10 M（或N）NaOH配制方法是稱200 g NaOH加300 mL，攪拌充分溶解后定容至500 mL。
（二）溶液Ⅰ、Ⅱ、Ⅲ
溶液Ⅰ：葡萄糖50 mmol/L，EDTA 10 mmol/L，Tris-HCl 25 mmol/L，pH至8.0。可一次配制100 mL，在1.05 kg/cm2高溫高壓蒸汽滅菌15 min，4℃保存。
溶液Ⅱ：NaOH 0.2 mol/L（從10 N NaOH中現用稀釋），SDS 1%，用現配現用。
溶液Ⅲ：取5 mol/L乙酸鉀 60 mL，冰乙酸11.5 mL，混合后ddH2O至100 mL。保存于4℃，用時置于冰浴中。
1 M Tris-HCl（pH 7.5）配制方法：Tris（MW 12.1）12.1 g 加濃HCl（MW 36.5）72 mL，調節pH到7.5并定容到1000 mL。1 M Tris-HCl（pH 8.0）配制方法：12.1 g Tris加800 mL ddH2O，用HCl（~42 mL）調pH到8.0。等溶液在室溫下冷卻，zui后調節pH到8.0并定容到1000 mL。高溫高壓蒸汽滅菌。
（三）酚-氯仿-異戊醇（25:24:1）
按25:24:1的比例混勻平衡酚、氯仿、異戊醇，保存于棕色玻璃瓶中，上覆一層Tris-Cl水相，4℃保存備用。酚-氯仿-異戊醇混合物在100 mmol/L Tris-Cl（pH 8.0）緩沖液下在不透光的瓶中可保存一個月之久。
（四）TE（pH 8.0）
10 mM Tris-HCl（pH 8.0），1 mM EDTA（pH 8.0），加ddH2O至1000 mL。高溫高壓蒸汽滅菌。或用100×TE母液稀釋。
（五）STE
10 mM Tris-HCl（pH 8.0），0.1 M NaOH，1 mM EDTA（pH 8.0），加ddH2O至1000 mL。高溫高壓蒸汽滅菌。

小提質粒（堿裂解法）

1、從平板上挑取單菌落或搖甘油菌（5~50 µL），接種于3 mL的LB液體培養基中（加于相應的抗生素），37℃振蕩培養至OD600大于2.0，無需過夜。

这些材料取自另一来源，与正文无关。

(** C6 (amended). For a result returned by the calculator whose two
    selected strikes K1, K2 print as plain unsigned decimal literals, and a
    class 'call' or 'put', the evaluator without an explicit price range
    uses 500 evenly spaced prices from 0.5 * strike to 1.5 * strike; the
    ideal payoff is 1 where price >= strike (call) or price <= strike (put)
    and 0 elsewhere; the replicated payoff at each price is
    weight_1 * payoff(price, K1) + weight_2 * payoff(price, K2) with the
    returned weights and the selected strikes, payoff being
    max(price - K, 0) for a call and max(K - price, 0) for a put; and on
    the replication of the example table at target 10000, where
    K1 = 10000, K2 = 10500 and the weights are 0.002 and -0.002, the
    replicated value at 10250 is 0.5 against an ideal value of 1. *)
Theorem payoff_evaluator_curves (tbl : DataFrame) (ot : string) (t p : Q)
    (e : Z) (d : dict) (K1 K2 strike : Q) (cls : string) :
  replicate_binary_option tbl ot t e p = Ok d ->
  selected_strikes tbl ot t e p = Ok (K1, K2) ->
  plain_strike K1 -> plain_strike K2 ->
  cls = "call" \/ cls = "put" ->
  (exists c w1 w2,
      plot_binary_replication_payoff strike cls d None = Ok c
      /\ weight_of d "option_1" = Ok w1
      /\ weight_of d "option_2" = Ok w2
      /\ List.length (prices c) = 500%nat
      /\ (forall i, (i < 500)%nat ->
            nth i (prices c) 0
            == (1 # 2) * strike + inject_Z (Z.of_nat i) * (strike / 499))
      /\ nth 0 (prices c) 0 == (1 # 2) * strike
      /\ nth 499 (prices c) 0 == (3 # 2) * strike
      /\ ideal_payoff c
         = map (fun S =>
                  if String.eqb cls "call"
                  then (if Qle_bool strike S then Finite 1 else Finite 0)
                  else (if Qle_bool S strike then Finite 1 else Finite 0))
               (prices c)
      /\ Forall2
           (fun S y =>
              f_eq y
                (if String.eqb cls "call"
                 then f_add (f_mul w1 (f_maximum (f_sub (Finite S) (Finite K1))
                                                 (Finite 0)))
                            (f_mul w2 (f_maximum (f_sub (Finite S) (Finite K2))
                                                 (Finite 0)))
                 else f_add (f_mul w1 (f_maximum (f_sub (Finite K1) (Finite S))
                                                 (Finite 0)))
                            (f_mul w2 (f_maximum (f_sub (Finite K2) (Finite S))
                                                 (Finite 0)))))
           (prices c) (replicated_payoff c))
  /\ (exists x,
         replicate_binary_option example_table "call" 10000 example_expiry 500
         = Ok example_call_replication
         /\ selected_strikes example_table "call" 10000 example_expiry 500
            = Ok (10000, 10500)
         /\ weight_of example_call_replication "option_1"
            = Ok (Finite (1 # 500))
         /\ weight_of example_call_replication "option_2"
            = Ok (Finite (-1 # 500))
         /\ plot_binary_replication_payoff 10000 "call"
              example_call_replication (Some [10250])
            = Ok (mkCurve [10250] [Finite 1] [Finite x])
         /\ x == 1 # 2).
Proof.
  intros Hd Hsel HK1 HK2 Hcls. split.
  - destruct (curve_of_plain_result _ _ _ _ _ _ _ _ strike cls None
                Hd Hsel HK1 HK2 Hcls)
      as (k1 & k2 & E1 & E2 & Hw1 & Hw2 & Hplot).
    cbv zeta in Hplot.
    eexists. exists (f_div (Finite 1) (Finite (K2 - K1))),
                    (f_div (Finite (-1)) (Finite (K2 - K1))).
    split; [exact Hplot|].
    split; [assumption|]. split; [assumption|].
    cbn [prices ideal_payoff replicated_payoff].
    split; [apply linspace_length|].
    split; [apply default_price_range_nth|].
    split; [apply default_price_range_first|].
    split; [apply default_price_range_last|].
    split.
    + apply map_ext. intro S. unfold ideal_at, bool_to_float.
      destruct (String.eqb cls "call"); reflexivity.
    + apply Forall2_map_r. intro S.
      pose proof (replicated_at_comp cls
                    (f_div (Finite 1) (Finite (K2 - K1)))
                    (f_div (Finite (-1)) (Finite (K2 - K1)))
                    k1 K1 k2 K2 S E1 E2) as H.
      unfold replicated_at, vanilla_payoff, call_payoff, put_payoff in *.
      destruct (String.eqb cls "call"); exact H.
  - eexists. split; [vm_compute; reflexivity|].
    repeat (split; [vm_compute; reflexivity|]).
    vm_compute. reflexivity.
Qed.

通常DH菌株搖12~16 hr；JM101搖7~8 hr；ER2566搖10~12 hr。
2、取1.5 mL的菌液于1.5 mL的Eppendorf管（可取未滅菌的新管）中，12000 rpm離心30 sec，棄上清。通常取1.5 mL的菌液再離心一次，棄上清后在紙上扣干。不要忘記將用完的試管及管蓋放入處以備回收處理。
3、加入100 µL溶液Ⅰ振蕩使菌體沉淀充分懸浮，務必懸浮充分。
4、加入200 µL溶液Ⅱ，立即輕輕翻轉幾下，使菌體裂解。可觀察到原渾濁的菌懸浮液變清變粘。

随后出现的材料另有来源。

(** * quicker: a QUIC (draft-12) endpoint in TypeScript

    Shallow embedding of the packet-number codec, the long header
    serializer, the client side of the packet handler, the stream manager,
    the NewReno congestion controller and the alarm, with the properties
    the specification states about them. *)

From Stdlib Require Import ZArith List Lia Bool String Ascii OrdersEx.
From stdpp Require Import base list.
Import ListNotations.

Local Open Scope Z_scope.

(** ** Bignum (types/bignum.ts) *)

Module Bignum.

(** Modelled from the spec: types/bignum.ts is not among the sources; the
    spec calls it a library of arbitrary-precision integers ("packet
    numbers fit in 64 bits; stream IDs and offsets fit in 62 bits"), so a
    Bignum is an integer and each method is the operation it is named
    after. *)
Definition t : Type := Z.

Definition add (a b : t) : t := a + b.
Definition subtract (a b : t) : t := a - b.
Definition shiftLeft (a : t) (n : Z) : t := Z.shiftl a n.
(** Integer division, truncated towards zero. *)
Definition divide (a b : t) : t := Z.quot a b.
Definition and (a b : t) : t := Z.land a b.
(** [mask size] keeps the low [size] bytes: the "truncated bits" of the
    spec's candidate [(largest+1) & ~mask | t]. *)
Definition mask (a : t) (size : Z) : t := Z.land a (Z.ones (8 * size)).
Definition lessThan (a b : t) : bool := a <? b.
Definition lessThanOrEqual (a b : t) : bool := a <=? b.
Definition greaterThan (a b : t) : bool := a >? b.
Definition equals (a b : t) : bool := a =? b.
Definition compare (a b : t) : comparison := a ?= b.
Definition max (a b : t) : t := Z.max a b.

(** A Bignum of [byteSize] bytes as a big-endian buffer, and back. *)
Definition toBuffer (byteSize : nat) (a : t) : list Z :=
  map (fun i => (a / 256 ^ Z.of_nat (byteSize - 1 - i)) mod 256) (seq 0 byteSize).
Definition fromBuffer (buf : list Z) : t :=
  fold_left (fun acc b => acc * 256 + b) buf 0.

Lemma length_toBuffer (byteSize : nat) (a : t) : length (toBuffer byteSize a) = byteSize.
Proof. unfold toBuffer. rewrite length_map, length_seq. reflexivity. Qed.

(** [toString("hex")]: two lower-case digits for each byte. *)
Definition hexDigit (d : Z) : ascii :=
  nth (Z.to_nat d) (list_ascii_of_string "0123456789abcdef") "0"%char.
Definition toHex (byteSize : nat) (a : t) : string :=
  string_of_list_ascii
    (flat_map (fun b => [hexDigit (b / 16); hexDigit (b mod 16)]) (toBuffer byteSize a)).

(** *** Buffers and numbers *)

Lemma toBuffer_S (byteSize : nat) (a : t) :
  toBuffer (S byteSize) a = toBuffer byteSize (a / 256) ++ [a mod 256].
Proof.
  unfold toBuffer. rewrite seq_S, map_app. simpl. f_equal.
  - apply map_ext_in. intros i Hi. apply in_seq in Hi.
    replace (byteSize - 0 - i)%nat with (S (byteSize - 1 - i)) by lia.
    rewrite Nat2Z.inj_succ, Z.pow_succ_r by lia.
    rewrite Z.div_div by lia. reflexivity.
  - replace (byteSize - 0 - byteSize)%nat with 0%nat by lia.
    simpl. rewrite Z.div_1_r. reflexivity.
Qed.

Lemma fromBuffer_snoc (buf : list Z) (b : Z) :
  fromBuffer (buf ++ [b]) = fromBuffer buf * 256 + b.
Proof. unfold fromBuffer. rewrite fold_left_app. reflexivity. Qed.

(** Reading back the [byteSize] bytes written gives the number modulo
    [256 ^ byteSize]. *)
Lemma fromBuffer_toBuffer (byteSize : nat) (a : t) :
  fromBuffer (toBuffer byteSize a) = a mod 256 ^ Z.of_nat byteSize.
Proof.
  revert a. induction byteSize as [| n IH]; intros a.
  - simpl. rewrite Z.mod_1_r. reflexivity.
  - rewrite toBuffer_S, fromBuffer_snoc, IH.
    rewrite Nat2Z.inj_succ, Z.pow_succ_r by lia.
    rewrite (Z.rem_mul_r a 256 (256 ^ Z.of_nat n)) by lia. lia.
Qed.

(** The last [k] of [n] bytes are the [k] bytes of the same number. *)
Lemma skipn_toBuffer (n k : nat) (a : t) :
  (k <= n)%nat -> skipn (n - k) (toBuffer n a) = toBuffer k a.
Proof.
  revert a k. induction n as [| n IH]; intros a k Hk.
  - assert (k = 0%nat) as -> by lia. reflexivity.
  - destruct (Nat.eq_dec k (S n)) as [-> | Hne].
    + rewrite Nat.sub_diag. reflexivity.
    + destruct k as [| k].
      * rewrite Nat.sub_0_r. apply drop_ge. rewrite length_toBuffer. lia.
      * rewrite !toBuffer_S.
        replace (S n - S k)%nat with (n - k)%nat by lia.
        rewrite skipn_app, length_toBuffer.
        replace (n - k - n)%nat with 0%nat by lia.
        simpl. rewrite IH by lia. reflexivity.
Qed.

End Bignum.

(** ** Connection IDs and versions (packet/header/header.properties.ts) *)

Module HeaderProperties.

(** [ConnectionID] and [Version] extend [BaseProperty]: a Bignum, of four
    bytes for a version, and for a connection ID of the length kept
    beside it. *)
Record ConnectionID : Type :=
  mkConnectionID { cid_getValue : Bignum.t; cid_getLength : Z }.

Record Version : Type := mkVersion { version_getValue : Bignum.t }.

Definition cid_toBuffer (c : ConnectionID) : list Z :=
  Bignum.toBuffer (Z.to_nat (cid_getLength c)) (cid_getValue c).

Definition version_toBuffer (v : Version) : list Z :=
  Bignum.toBuffer 4 (version_getValue v).

End HeaderProperties.

(** ** Packet numbers (packet/header/header.properties.ts) *)

Module PacketNumber.

(** [class PacketNumber extends BaseProperty]: the property is a Bignum of
    eight bytes. *)
Record PacketNumber : Type := mkPacketNumber { getValue : Bignum.t }.

Definition ofBuffer (buf : list Z) : PacketNumber :=
  mkPacketNumber (Bignum.fromBuffer buf).

Definition toBuffer (pn : PacketNumber) : list Z :=
  Bignum.toBuffer 8 (getValue pn).

(** [getLeastSignificantBytes(size = 4)]: bytes [8 - size .. 8) of the
    eight-byte buffer, [size] capped at 8; [Buffer.copy] with a source
    range copies that range to the start of a fresh buffer. *)
Definition getLeastSignificantBytes (pn : PacketNumber) (size : nat) : list Z :=
  let size := if (8 <? size)%nat then 8%nat else size in
  firstn size (skipn (8 - size) (toBuffer pn)).

Definition getMostSignificantBytes (pn : PacketNumber) (size : nat) : list Z :=
  let size := if (8 <? size)%nat then 8%nat else size in
  firstn size (toBuffer pn).

Definition getBitSize (size : Z) : Z :=
  if size =? 1 then 7 else if size =? 2 then 14 else 30.

(** The loop of [adjustNumber] that builds [pnMask]: 63 rounds of a left
    shift, adding one while [63 - i > size * 8]. *)
Definition pnMask_step (size : Z) (pnMask : Bignum.t) (i : Z) : Bignum.t :=
  let pnMask := Bignum.shiftLeft pnMask 1 in
  if 63 - i >? size * 8 then Bignum.add pnMask 1 else pnMask.

Definition pnMask (size : Z) : Bignum.t :=
  fold_left (pnMask_step size) (map Z.of_nat (seq 0 63)) 1.

(** [this.adjustNumber(packetNumber, size)]: [this] holds the largest
    packet number seen, [packetNumber] the truncated one. *)
Definition adjustNumber (this packetNumber : PacketNumber) (size : Z) : Bignum.t :=
  let pnMask := pnMask size in
  let expectedPn := Bignum.add (getValue this) 1 in
  let pnWin := Bignum.shiftLeft 1 (getBitSize size) in
  let pnHWin := Bignum.divide pnWin 2 in
  let maskedResult := Bignum.and expectedPn pnMask in
  let candidatePn := Bignum.mask (getValue packetNumber) size in
  let candidatePn := Bignum.add candidatePn maskedResult in
  if Bignum.lessThanOrEqual candidatePn (Bignum.subtract expectedPn pnHWin) then
    Bignum.add candidatePn pnWin
  else if Bignum.greaterThan candidatePn (Bignum.add expectedPn pnHWin)
          && Bignum.greaterThan candidatePn pnWin then
    Bignum.subtract candidatePn pnWin
  else candidatePn.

5、加入150 µL溶液Ⅲ，立即上下顛倒充分混勻7-10次，不宜太劇烈。可觀察到白色片狀沉淀出現。
6、置冰浴10 min，也可置于－20℃中5 min。
7、12000 rpm離心8~10 min。
8、在離心過程中可取未滅菌的新1.5 mL的Eppendorf管，加入等體積（350~400 µL即可）酚-氯仿-異戊醇（25:24:1）備用，取滅菌的新1.5 mL的Eppendorf管，加入2倍體積（780 µL體積即可）的無水乙醇于－20℃備用。加酚-氯仿-異戊醇時要小心，應吸位于下層的酚相，而不要帶入上層的Tris-Cl保護液。

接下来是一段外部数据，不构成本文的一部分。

Lemma call_llm_api_permanent_error_witness :
  let '(result, tr) :=
    call_llm_api shipped_config Samples.sample_loads
                 (Samples.always (Samples.status_response 401)) (lit "text") in
  result = JDict []
  /\ tr = [ EvPost (build_request shipped_config (lit "text")) ]
  /\ requests_made tr = 1%nat
  /\ sleeps tr = [].
Proof.
  apply (call_llm_api_permanent_error
           shipped_config Samples.sample_loads
           (Samples.always (Samples.status_response 401)) (lit "text")
           (Samples.status_response 401)).
  - reflexivity.
  - cbn. lia.
  - cbn. lia.
  - cbn. lia.
Defined.

End Classifier.

(** ** The retry policy *)

Module Policy.
Import CitationAnalyzer Vocabulary RetryFacts.

Lemma transient_retries (json_loads : pystr -> option json) (posted : pyres response) :
  transient posted -> exists why, attempt_once json_loads posted = Retry why.
Proof.
  intros [(r & -> & [H|H]) | [-> | ->]].
  - exists RateLimited. apply attempt_once_rate_limited, H.
  - exists Unavailable. apply attempt_once_unavailable, H.
  - exists NetworkError. reflexivity.
  - exists NetworkError. reflexivity.
Qed.

(** What an iteration returns is the empty dict or the decoded completion
    of the response it met. *)
Lemma attempt_once_returns (json_loads : pystr -> option json)
    (posted : pyres response) (v : json) :
  attempt_once json_loads posted = Return v ->
  v = JDict []
  \/ exists (r : response) (data : json) (content : pystr),
       posted = Ret r
       /\ status_code r = 200
       /\ json_body r = Some data
       /\ completion_content data = Ret (JStr content)
       /\ json_loads content = Some v.
Proof.
  unfold attempt_once. destruct posted as [r|e]; cbn.
  - unfold on_response.
    destruct (Z.eqb_spec (status_code r) 200) as [Hs|_].
    + destruct (json_body r) as [data|] eqn:Hb; cbn.
      * unfold read_completion.
        destruct (completion_content data) as [content|e] eqn:Hc; cbn.
        -- destruct content as [| | | |c| |]; cbn;
             try (intros [= <-]; left; reflexivity).
           destruct (json_loads c) as [w|] eqn:Hl; cbn.
           ++ intros [= <-]. right. exists r, data, c. auto.
           ++ intros [= <-]. left. reflexivity.
        -- destruct e; cbn; intros [= <-]; left; reflexivity.
      * intros [= <-]. left. reflexivity.
    + destruct (status_code r =? 429); [discriminate|].
      destruct (status_code r =? 503); [discriminate|].
      intros [= <-]. left. reflexivity.
  - destruct e; cbn; try discriminate; intros [= <-]; left; reflexivity.
Qed.

(** What the loop returns is the empty dict or the decoded completion of
    the response to its last request. *)
Lemma retry_loop_result (json_loads : pystr -> option json)
    (transport : nat -> pyres response) (req : request)
    (remaining attempt : nat) (wait_time : Z) :
  let '(result, tr) := retry_loop json_loads transport req remaining attempt wait_time in
  result = JDict []
  \/ exists n : nat,
       requests_made tr = S n
       /\ decoded_completion json_loads transport (attempt + n) result.
Proof.
  revert attempt wait_time.
  induction remaining as [|k IH]; intros attempt wait_time; cbn [retry_loop].
  - left. reflexivity.
  - destruct (attempt_once json_loads (transport attempt)) as [v|why] eqn:Ha.
    + destruct (attempt_once_returns _ _ _ Ha) as [->|Hdec]; [left; reflexivity|].
      right. exists 0%nat. split; [reflexivity|].
      rewrite Nat.add_0_r. exact Hdec.
    + specialize (IH (S attempt) (wait_time * 2)).
      destruct (retry_loop json_loads transport req k (S attempt) (wait_time * 2))
        as [v tr].
      destruct IH as [->|(n & Hn & Hdec)]; [left; reflexivity|].
      right. exists (S n). split.
      * unfold requests_made in Hn |- *. cbn. rewrite Hn. reflexivity.
      * rewrite Nat.add_succ_r. exact Hdec.
Qed.

(** X1. When each of the three requests meets a transient failure,
    [call_llm_api] gives up with the empty dict after three requests,
    having slept 5, 10 and 20 seconds. *)
Theorem call_llm_api_gives_up
    (cfg : config) (json_loads : pystr -> option json)
    (transport : nat -> pyres response) (pdf_text : pystr) :
  transient (transport 0%nat) ->
  transient (transport 1%nat) ->
  transient (transport 2%nat) ->
  let req := build_request cfg pdf_text in
  call_llm_api cfg json_loads transport pdf_text
  = (JDict [],
     [ EvPost req; EvSleep 5; EvPost req; EvSleep 10; EvPost req; EvSleep 20 ]).
Proof.
  intros H0 H1 H2 req.
  destruct (transient_retries json_loads _ H0) as [w0 E0].
  destruct (transient_retries json_loads _ H1) as [w1 E1].
  destruct (transient_retries json_loads _ H2) as [w2 E2].
  unfold call_llm_api, max_retries. cbn [retry_loop].
  rewrite E0, E1, E2. reflexivity.
Qed.

Lemma call_llm_api_gives_up_witness :
  call_llm_api shipped_config Samples.sample_loads Samples.flaky (lit "text")
  = (JDict [],
     [ EvPost (build_request shipped_config (lit "text")); EvSleep 5;
       EvPost (build_request shipped_config (lit "text")); EvSleep 10;
       EvPost (build_request shipped_config (lit "text")); EvSleep 20 ]).
Proof.
  apply (call_llm_api_gives_up shipped_config Samples.sample_loads
                               Samples.flaky (lit "text")).
  - left. exists (Samples.status_response 503). split; [reflexivity|].
    right. reflexivity.
  - right. left. reflexivity.
  - left. exists (Samples.status_response 429). split; [reflexivity|].
    left. reflexivity.
Defined.

(** X2. Whatever the transport does, [call_llm_api] makes at least one and
    at most three requests, all of them the same request, and returns the
    empty dict or the value [json.loads] decoded from the completion of the
    response to its last request, a response with status 200. *)
Theorem call_llm_api_bounds
    (cfg : config) (json_loads : pystr -> option json)
    (transport : nat -> pyres response) (pdf_text : pystr) :
  let '(result, tr) := call_llm_api cfg json_loads transport pdf_text in
  (1 <= requests_made tr <= 3)%nat
  /\ Forall (fun e => is_post e = true -> e = EvPost (build_request cfg pdf_text)) tr
  /\ (result = JDict []
      \/ exists n : nat,
           requests_made tr = S n
           /\ decoded_completion json_loads transport n result).
Proof.
  pose proof (retry_loop_bound json_loads transport (build_request cfg pdf_text)
                               max_retries 0 initial_wait_time) as Hle.
  pose proof (retry_loop_posts json_loads transport (build_request cfg pdf_text)
                               max_retries 0 initial_wait_time) as Hposts.
  destruct (call_llm_api_first_event cfg json_loads transport pdf_text) as [tr' Hfirst].
  pose proof (retry_loop_result json_loads transport (build_request cfg pdf_text)
                                max_retries 0 initial_wait_time) as Hres.
  unfold call_llm_api in *.
  destruct (retry_loop json_loads transport (build_request cfg pdf_text)
                       max_retries 0 initial_wait_time) as [result tr].
  cbn [fst snd plus] in *. subst tr.
  split; [|split; assumption].
  split; [|exact Hle]. unfold requests_made. cbn. lia.
Qed.

(** On the sample of C1 the value is decoded from the third response. *)
Example call_llm_api_decodes_last_response :
  decoded_completion Samples.sample_loads (Samples.limited_twice Samples.full_text)
                     2 (JDict Samples.full)
  /\ fst (call_llm_api shipped_config Samples.sample_loads
                       (Samples.limited_twice Samples.full_text) (lit "We build on [3]."))
     = JDict Samples.full.
Proof.
  split; [|reflexivity].
  exists (Samples.ok_response Samples.full_text),
         (Samples.completion_body Samples.full_text), Samples.full_text.
  repeat split.
Qed.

9、離心完將上清迅速倒入已加的酚-氯仿-異戊醇中，充分混勻。小心不要將白色沉淀物倒入酚-氯仿-異戊醇中。
10、12000 rpm離心4~5 min。
11、吸水相，加入已加好的無水乙醇中，顛倒混勻幾次。小心不要吸入酚相，沒把握時寧可放棄一些水相。